WHAT YOU HAVE TO DO: Find the line containing "jobs w' = jobs" in the entries below. Restate it and each line after it, word for word, up to and including the line containing "modify (λ w, with_clock".

Stored data entries
(** * Data-extraction API: job lifecycle, mock client and statistics

    A shallow embedding of [extraction/models.py] and [extraction/services.py].
    The two database tables, the wall clock and the random source are the
    components of an explicit [World] that every operation threads through;
    Python exceptions are the [Raise] results of a state-and-error monad.

    Conventions.
    - A [string] is a sequence of characters, so [String.length] is Python's
      [len] and [String.prefix] is [str.startswith].
    - Timestamps and durations are integers counting microseconds, the
      resolution of [datetime]; [total_seconds()] is the exact rational
      of which Python returns the floating-point approximation.
    - The clock never runs backwards: every reading of [timezone.now()]
      is at or after the previous one. *)

From stdpp Require Import gmap strings list fin_maps pretty.
From Stdlib Require Import ZArith QArith Lia.

Set Default Proof Using "Type".

(** ** Python runtime: exceptions *)

Module Py.

(** The exception classes that the service can meet.  All of them derive
    from [Exception]; only [ValueError] is matched by [except ValueError]. *)
Inductive exn : Type :=
| ValueError (msg : string)
| DoesNotExist (msg : string)
| IntegrityError (msg : string)
| UnboundLocalError (msg : string).

(** [str(e)] *)
Definition str (e : exn) : string :=
  match e with
  | ValueError m | DoesNotExist m | IntegrityError m | UnboundLocalError m => m
  end.

(** [isinstance(e, ValueError)] *)
Definition is_ValueError (e : exn) : bool :=
  match e with ValueError _ => true | _ => false end.

(** [isinstance(e, ExtractionJob.DoesNotExist)] *)
Definition is_DoesNotExist (e : exn) : bool :=
  match e with DoesNotExist _ => true | _ => false end.

Inductive Result (A : Type) : Type :=
| Ok (a : A)
| Raise (e : exn).
Arguments Ok {A} a.
Arguments Raise {A} e.

(** [f"{z:04d}"]: decimal, zero-padded to four columns, sign included. *)
Fixpoint zeros (n : nat) : string :=
  match n with O => "" | S n => "0" +:+ zeros n end.

Definition zfill (width : nat) (digits : string) : string :=
  zeros (width - String.length digits) +:+ digits.

Definition format_04d (z : Z) : string :=
  if (z <? 0)%Z then "-" +:+ zfill 3 (pretty (- z)%Z) else zfill 4 (pretty z).

(** [range(a, b)] *)
Definition range (a b : Z) : list Z := seqZ a (b - a).

End Py.

Export Py.

(** ** models.py *)

Module Models.

(** A row of [ExtractionJob] without its primary key [job_id], which is
    the key under which the row is stored in the table. *)
Record ExtractionJob : Type := {
  status : string;
  api_token : string;
  result_data : option string;
  error_message : string;
  record_count : Z;
  start_time : option Z;
  end_time : option Z;
  created_at : Z;
  updated_at : Z
}.

Definition STATUS_CHOICES : list (string * string) :=
  [ ("pending", "Pending");
    ("in_progress", "In Progress");
    ("completed", "Completed");
    ("failed", "Failed");
    ("cancelled", "Cancelled") ].

(** Field assignments [job.f = v]. *)
Definition set_status (v : string) (j : ExtractionJob) : ExtractionJob :=
  {| status := v; api_token := api_token j; result_data := result_data j;
     error_message := error_message j; record_count := record_count j;
     start_time := start_time j; end_time := end_time j;
     created_at := created_at j; updated_at := updated_at j |}.

Definition set_error_message (v : string) (j : ExtractionJob) : ExtractionJob :=
  {| status := status j; api_token := api_token j; result_data := result_data j;
     error_message := v; record_count := record_count j;
     start_time := start_time j; end_time := end_time j;
     created_at := created_at j; updated_at := updated_at j |}.

Definition set_record_count (v : Z) (j : ExtractionJob) : ExtractionJob :=
  {| status := status j; api_token := api_token j; result_data := result_data j;
     error_message := error_message j; record_count := v;
     start_time := start_time j; end_time := end_time j;
     created_at := created_at j; updated_at := updated_at j |}.

Definition set_start_time (v : option Z) (j : ExtractionJob) : ExtractionJob :=
  {| status := status j; api_token := api_token j; result_data := result_data j;
     error_message := error_message j; record_count := record_count j;
     start_time := v; end_time := end_time j;
     created_at := created_at j; updated_at := updated_at j |}.

Definition set_end_time (v : option Z) (j : ExtractionJob) : ExtractionJob :=
  {| status := status j; api_token := api_token j; result_data := result_data j;
     error_message := error_message j; record_count := record_count j;
     start_time := start_time j; end_time := v;
     created_at := created_at j; updated_at := updated_at j |}.

Definition set_created_at (v : Z) (j : ExtractionJob) : ExtractionJob :=
  {| status := status j; api_token := api_token j; result_data := result_data j;
     error_message := error_message j; record_count := record_count j;
     start_time := start_time j; end_time := end_time j;
     created_at := v; updated_at := updated_at j |}.

Definition set_updated_at (v : Z) (j : ExtractionJob) : ExtractionJob :=
  {| status := status j; api_token := api_token j; result_data := result_data j;
     error_message := error_message j; record_count := record_count j;
     start_time := start_time j; end_time := end_time j;
     created_at := created_at j; updated_at := v |}.

(** The field defaults of the model; [api_token] has none of its own and
    falls back to the empty string of a [CharField]. *)
Definition default_job : ExtractionJob :=
  {| status := "pending"; api_token := ""; result_data := None;
     error_message := ""; record_count := 0;
     start_time := None; end_time := None;
     created_at := 0; updated_at := 0 |}.

(** [can_be_cancelled]: [self.status in ['pending', 'in_progress']] *)
Definition can_be_cancelled (self : ExtractionJob) : bool :=
  bool_decide (status self ∈ ["pending"; "in_progress"]).

(** A row of [ExtractedRecord]; [job] is the foreign key. *)
Record ExtractedRecord : Type := {
  job : N;
  id_from_service : string;
  email : string;
  first_name : string;
  last_name : string;
  additional_data : list (string * string);
  rec_created_at : Z
}.

Definition set_rec_created_at (v : Z) (r : ExtractedRecord) : ExtractedRecord :=
  {| job := job r; id_from_service := id_from_service r; email := email r;
     first_name := first_name r; last_name := last_name r;
     additional_data := additional_data r; rec_created_at := v |}.

(** [unique_together = ['job', 'id_from_service']] *)
Definition unique_key (r : ExtractedRecord) : N * string :=
  (job r, id_from_service r).

End Models.

Export Models.

(** ** The world: database tables, clock and random source *)

Module Runtime.

Record World : Type := {
  jobs : gmap N ExtractionJob;       (* table of ExtractionJob, by job_id *)
  records : list ExtractedRecord;    (* table of ExtractedRecord *)
  clock : Z;                         (* last reading of the wall clock *)
  entropy : nat → N;                 (* what the environment will answer *)
  cursor : nat                       (* how many answers were consumed *)
}.

Definition with_jobs (m : gmap N ExtractionJob) (w : World) : World :=
  {| jobs := m; records := records w; clock := clock w;
     entropy := entropy w; cursor := cursor w |}.

Definition with_records (l : list ExtractedRecord) (w : World) : World :=
  {| jobs := jobs w; records := l; clock := clock w;
     entropy := entropy w; cursor := cursor w |}.

Definition with_clock (t : Z) (w : World) : World :=
  {| jobs := jobs w; records := records w; clock := t;
     entropy := entropy w; cursor := cursor w |}.

Definition with_cursor (c : nat) (w : World) : World :=
  {| jobs := jobs w; records := records w; clock := clock w;
     entropy := entropy w; cursor := c |}.

(** Stateful computations that may raise. *)
Definition M (A : Type) : Type := World → Result A * World.

Definition ret {A} (a : A) : M A := λ w, (Ok a, w).

Definition raise {A} (e : exn) : M A := λ w, (Raise e, w).

Definition bind {A B} (m : M A) (k : A → M B) : M B :=
  λ w, match m w with
       | (Ok a, w') => k a w'
       | (Raise e, w') => (Raise e, w')
       end.

(** [try: m except Exception as e: h e] *)
Definition try_except {A} (m : M A) (h : exn → M A) : M A :=
  λ w, match m w with
       | (Ok a, w') => (Ok a, w')
       | (Raise e, w') => h e w'
       end.

Definition get_world : M World := λ w, (Ok w, w).

Definition modify (f : World → World) : M unit := λ w, (Ok tt, f w).

(** From [w] to [w'] the tables are the same and the clock has not gone back. *)
Definition quiet (w w' : World) : Prop :=
  jobs w' = jobs w ∧ records w' = records w ∧ (clock w ≤ clock w')%Z.

End Runtime.

Export Runtime.

#[global] Instance M_ret : MRet M := @ret.
#[global] Instance M_bind : MBind M := λ A B k m, bind m k.

Module Env.

(** The next answer of the environment. *)
Definition draw : M N :=
  λ w, (Ok (entropy w (cursor w)), with_cursor (S (cursor w)) w).

(** [timezone.now()]: some time, possibly none, has passed since the
    previous reading. *)
Definition timezone_now : M Z :=
  d ← draw;
  w ← get_world;
  let t := (clock w + Z.of_N d)%Z in
  modify (with_clock t) ;;
  ret t.

(** [time.sleep(us)], in microseconds. *)
Definition time_sleep (us : Z) : M unit :=
  modify (λ w, with_clock (clock w + us)%Z w).

(** [random.uniform(a, b)] for whole seconds [a <= b], in microseconds:
    any value from [a] to [b] inclusive. *)
Definition random_uniform (a b : Z) : M Z :=
  d ← draw;
  ret (a * 1000000 + Z.of_N d mod ((b - a) * 1000000 + 1))%Z.

(** [random.randint(a, b)]: any integer [N] with [a <= N <= b]. *)
Definition random_randint (a b : Z) : M Z :=
  d ← draw;
  ret (a + Z.of_N d mod (b - a + 1))%Z.

(** [uuid.uuid4()] *)
Definition uuid4 : M N := draw.

End Env.

Export Env.

(** ** The object-relational layer *)

Module ORM.

(** [ExtractionJob.objects.get(job_id=job_id)] *)
Definition objects_get (job_id : N) : M ExtractionJob :=
  w ← get_world;
  match jobs w !! job_id with
  | Some j => ret j
  | None => raise (DoesNotExist "ExtractionJob matching query does not exist.")
  end.

(** [ExtractionJob.objects.create] with the given field values: the key comes from
    [uuid.uuid4], [created_at] and [updated_at] from the clock, and the
    row is inserted, which the primary key constraint can refuse. *)
Definition objects_create (fields : ExtractionJob) : M (N * ExtractionJob) :=
  job_id ← uuid4;
  t1 ← timezone_now;
  t2 ← timezone_now;
  let j := set_updated_at t2 (set_created_at t1 fields) in
  w ← get_world;
  match jobs w !! job_id with
  | Some _ => raise (IntegrityError "UNIQUE constraint failed: extraction_extractionjob.job_id")
  | None => modify (with_jobs (<[job_id := j]> (jobs w))) ;; ret (job_id, j)
  end.

(** [job.save()]: [updated_at] is refreshed ([auto_now]) and every field
    of the object is written to its row. *)
Definition save (job_id : N) (j : ExtractionJob) : M ExtractionJob :=
  t ← timezone_now;
  let j' := set_updated_at t j in
  modify (λ w, with_jobs (<[job_id := j']> (jobs w)) w) ;;
  ret j'.

(** [job.delete()], with [on_delete=CASCADE] on the records of the job. *)
Definition delete (job_id : N) : M unit :=
  modify (λ w, with_records (filter (λ r, job r ≠ job_id) (records w))
                 (with_jobs (base.delete job_id (jobs w)) w)).

(** [job.records.all().delete()] *)
Definition records_delete (job_id : N) : M unit :=
  modify (λ w, with_records (filter (λ r, job r ≠ job_id) (records w)) w).

(** [auto_now_add] stamps each object of a batch in turn. *)
Fixpoint stamp (rs : list ExtractedRecord) : M (list ExtractedRecord) :=
  match rs with
  | [] => ret []
  | r :: rs =>
      t ← timezone_now;
      rs' ← stamp rs;
      ret (set_rec_created_at t r :: rs')
  end.

(** The rows [rs] can join the table: their keys differ from each other
    and from the keys already there. *)
Definition insertable (rs : list ExtractedRecord) (w : World) : Prop :=
  NoDup (unique_key <$> rs) ∧
  Forall (λ k, k ∉ unique_key <$> records w) (unique_key <$> rs).

#[global] Instance insertable_dec rs w : Decision (insertable rs w).
Proof. unfold insertable. apply _. Defined.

THE COMPLETED TASK:
  jobs w' = jobs w ∧ records w' = records w ∧ (clock w ≤ clock w')%Z.

End Runtime.

Export Runtime.

#[global] Instance M_ret : MRet M := @ret.
#[global] Instance M_bind : MBind M := λ A B k m, bind m k.

Module Env.

(** The next answer of the environment. *)
Definition draw : M N :=
  λ w, (Ok (entropy w (cursor w)), with_cursor (S (cursor w)) w).

(** [timezone.now()]: some time, possibly none, has passed since the
    previous reading. *)
Definition timezone_now : M Z :=
  d ← draw;
  w ← get_world;
  let t := (clock w + Z.of_N d)%Z in
  modify (with_clock t) ;;
  ret t.

(** [time.sleep(us)], in microseconds. *)
Definition time_sleep (us : Z) : M unit :=
  modify (λ w, with_clock (clock w + us)%Z w).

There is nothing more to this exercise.